▸ **Exercise**
Search the records for the string "Velora". Copy each line where it occurs.

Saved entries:
(* ===== verification/I18nCs.v ===== *)
(** * The Czech catalog: web/src/i18n/cs.ts

    Its entries in order, in parts of up to 148 lines of the file. *)
From S2P Require Import Prelude.
Local Open Scope string_scope.

Definition cs_1 : list (string * string) :=
  [("app.skip_to_content", "Přeskočit na obsah");
   ("app.workspace_label", "PRACOVNÍ PROSTOR");
   ("app.nav.events", "Události");
   ("app.title.events", "Události");
   ("events.unread", "nepřečtené");
   ("events.empty", "Zatím žádné systémové události.");
   ("events.load_failed", "Nepodařilo se načíst události");
   ("events.mark_read", "Označit jako přečtené");
   ("events.repeated", "Opakováno");
   ("events.open", "Otevřít");
   ("events.info", "Info");
   ("events.warning", "Varování");
   ("events.critical", "Kritické");
   ("app.nav.main", "Hlavní navigace");
   ("app.nav.overview", "Přehled");
   ("app.nav.zones", "Místní zóny");
   ("app.nav.queries", "Protokol dotazů");
   ("app.nav.blocklists", "Blokovací seznamy");
   ("app.nav.cache", "DNS cache");
   ("app.nav.settings", "Nastavení");
   ("app.nav.updates", "Aktualizace");
   ("app.nav.backup", "Záloha");
   ("app.sign_out", "Odhlásit se");
   ("app.nav.audit", "Protokol auditu");
   ("app.title.audit", "Protokol auditu");
   ("app.nav.diagnostics", "Diagnostika");
   ("app.title.diagnostics", "Diagnostika");
   ("app.local_resolver", "Místní resolver");
   ("app.self_hosted_foundation", "Vlastní hosting · Základ");
   ("app.private_by_default", "Výchozí soukromí");
   ("app.privacy.query_retention", "Historie dotazů má omezenou dobu uchovávání.");
   ("app.privacy.no_query_history", "Historie dotazů se neshromažďuje.");
   ("app.github_repo", "GitHub repozitář");
   ("app.connecting", "Připojování…");
   ("app.workspace", "Pracovní prostor");
   ("app.connection_lost", "Spojení ztraceno");
   ("app.resolver_online", "Resolver online");
   ("app.title.overview", "Přehled sítě");
   ("app.title.zones", "Místní zóny");
   ("app.title.queries", "Protokol dotazů");
   ("app.title.blocklists", "Blokovací seznamy");
   ("app.title.cache", "DNS cache");
   ("app.title.settings", "Nastavení");
   ("app.title.updates", "Aktualizace");
   ("app.title.backup", "Záloha a obnovení");
   ("app.eyebrow", "VAŠE SÍŤ NA PRVNÍ POHLED");
   ("app.subtitle.overview", "Přehledný pohled na vaše DNS, od požadavku po odpověď.");
   ("app.subtitle.default", "Prozkoumejte a spravujte svůj resolver.");
   ("app.refresh", "Obnovit");
   ("app.error.showing_last", "Zobrazuji poslední úspěšný snímek z");
   ("app.error.check_server", "Zkontrolujte, zda běží server Velora.");
   ("app.error.reach_server", "Nelze se připojit k serveru");
   ("app.viewer_readonly", "Jste přihlášeni jako prohlížeč. Akce správy jsou pouze pro čtení.");
   ("app.connecting_panel", "Připojování k resolveru…");
   ("app.not_found", "Stránka nenalezena.");
   ("app.footer.independent", "Velora DNS · Nezávislý. Vlastní hosting.");
   ("app.footer.last_updated", "Poslední aktualizace");
   ("app.footer.waiting", "Čekání na server");
   ("diagnostics.title", "Stav systému");
   ("diagnostics.report_hint", "Stažený přehled obsahuje stav komponent a informace o sestavení, bez tajných údajů a protokolů dotazů.");
   ("diagnostics.download", "Stáhnout přehled");
   ("diagnostics.loading", "Načítání diagnostiky…");
   ("diagnostics.load_failed", "Diagnostiku nelze načíst");
   ("diagnostics.upstreams", "Nadřazené servery");
   ("diagnostics.component", "Komponenta");
   ("diagnostics.state", "Stav");
   ("diagnostics.detail", "Podrobnosti");
   ("diagnostics.state.healthy", "V pořádku");
   ("diagnostics.state.degraded", "Omezený");
   ("diagnostics.state.failed", "Selhal");
   ("explain.title", "Proč přišla tato odpověď?");
   ("explain.hint", "Zkušební průchod resolveru pro jeden název. Nic se nedotazuje na upstream, neloguje, neukládá do mezipaměti ani nepočítá.");
   ("explain.name", "Název");
   ("explain.type", "Typ záznamu");
   ("explain.client", "Adresa klienta (volitelné)");
   ("explain.client_hint", "Použije filtrační politiku tohoto klienta.");
   ("explain.submit", "Vysvětlit");
   ("explain.running", "Vysvětluji…");
   ("explain.failed", "Tento dotaz se nepodařilo vysvětlit");
   ("explain.result", "Vysvětlení");
   ("explain.winner", "Rozhodující fáze");
   ("explain.answers", "Odpověď");
   ("explain.no_answers", "Žádné záznamy odpovědi: odpověď by přišla z upstream resolveru, na který se nedotazuje.");
   ("explain.steps", "Zvažované fáze");
   ("explain.step", "Fáze");
   ("explain.outcome", "Výsledek");
   ("explain.detail", "Podrobnosti");
   ("explain.cname_target", "Cíl CNAME");
   ("explain.ttl", "Zbývající TTL");
   ("explain.matches", "Shoda");
   ("explain.allowed_by", "Povoleno pravidlem");
   ("explain.not_contacted", "Žádný upstream nebyl dotázán.");
   ("explain.scope.global", "Globální filtrování");
   ("explain.scope.client_policy", "Politika klienta");
   ("explain.stage.filter", "Blocklist nebo politika klienta");
   ("explain.stage.rewrite", "Přepis DNS");
   ("explain.stage.zone", "Lokální zóna");
   ("explain.stage.cache", "Mezipaměť");
   ("explain.stage.forwarding", "Pravidlo podmíněného předávání");
   ("explain.stage.upstream", "Globální upstream resolvery");
   ("explain.stage.refused", "Odmítnuto");
   ("explain.result.passed", "Propuštěno");
   ("explain.result.allowed", "Povoleno");
   ("explain.result.blocked", "Blokováno");
   ("explain.result.no_match", "Bez shody");
   ("explain.result.answered", "Zodpovězeno");
   ("explain.result.miss", "Minutí");
   ("explain.result.hit", "Zásah");
   ("explain.result.refused", "Odmítnuto");
   ("explain.result.would_forward", "Bylo by předáno");
   ("explain.result.error", "Chyba");
   ("explain.source.local", "Lokální odpověď");
   ("explain.source.cache", "Mezipaměť");
   ("explain.source.blocked", "Blokováno");
   ("explain.source.upstream", "Upstream");
   ("explain.source.refused", "Odmítnuto");
   ("audit.title", "Protokol správy");
   ("audit.hint", "Správcovské akce se uchovávají 90 dní. Tajné údaje a obsah požadavků jsou vyloučeny.");
   ("audit.actor", "Uživatel");
   ("audit.action", "Akce");
   ("audit.result", "Výsledek");
   ("audit.all", "Vše");
   ("audit.success", "Úspěch");
   ("audit.failure", "Selhání");
   ("audit.filter", "Filtrovat");
   ("audit.time", "Čas");
   ("audit.target", "Cíl");
   ("audit.empty", "Nebyly nalezeny žádné události auditu.");
   ("audit.more", "Načíst další");
   ("audit.load_failed", "Události auditu nelze načíst");
   ("auth.checking", "Kontrola relace…");
   ("auth.sign_in_title", "Přihlaste se k Velora DNS");
   ("auth.username", "Uživatelské jméno");
   ("auth.password", "Heslo");
   ("auth.sign_in", "Přihlásit se");
   ("auth.sign_in_failed", "Přihlášení se nezdařilo");
   ("settings.server_configuration", "Konfigurace serveru");
   ("settings.language", "Jazyk");
   ("settings.theme", "Motiv");
   ("settings.theme_light", "Světlý");
   ("settings.theme_dark", "Tmavý");
   ("settings.theme_auto", "Auto");
   ("settings.theme_hint", "Automaticky sleduje světlý nebo tmavý režim vašeho operačního systému.");
   ("settings.log_level", "Úroveň logování");
   ("settings.rate_limiting", "Omezení rychlosti");
   ("settings.rate_limit_hint", "Omezení rychlosti je ve výchozím nastavení vypnuté. Zapněte ho pro ochranu resolveru před záplavou požadavků a vysokými frekvencemi dotazů.");
   ("settings.rate_limit_enabled", "Zapnout omezení rychlosti");
   ("settings.rate_limit_global_qps", "Globální dotazy za sekundu")].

▸ **Answer area**
   ("app.error.check_server", "Zkontrolujte, zda běží server Velora.");
   ("app.footer.independent", "Velora DNS · Nezávislý. Vlastní hosting.");
   ("auth.sign_in_title", "Přihlaste se k Velora DNS");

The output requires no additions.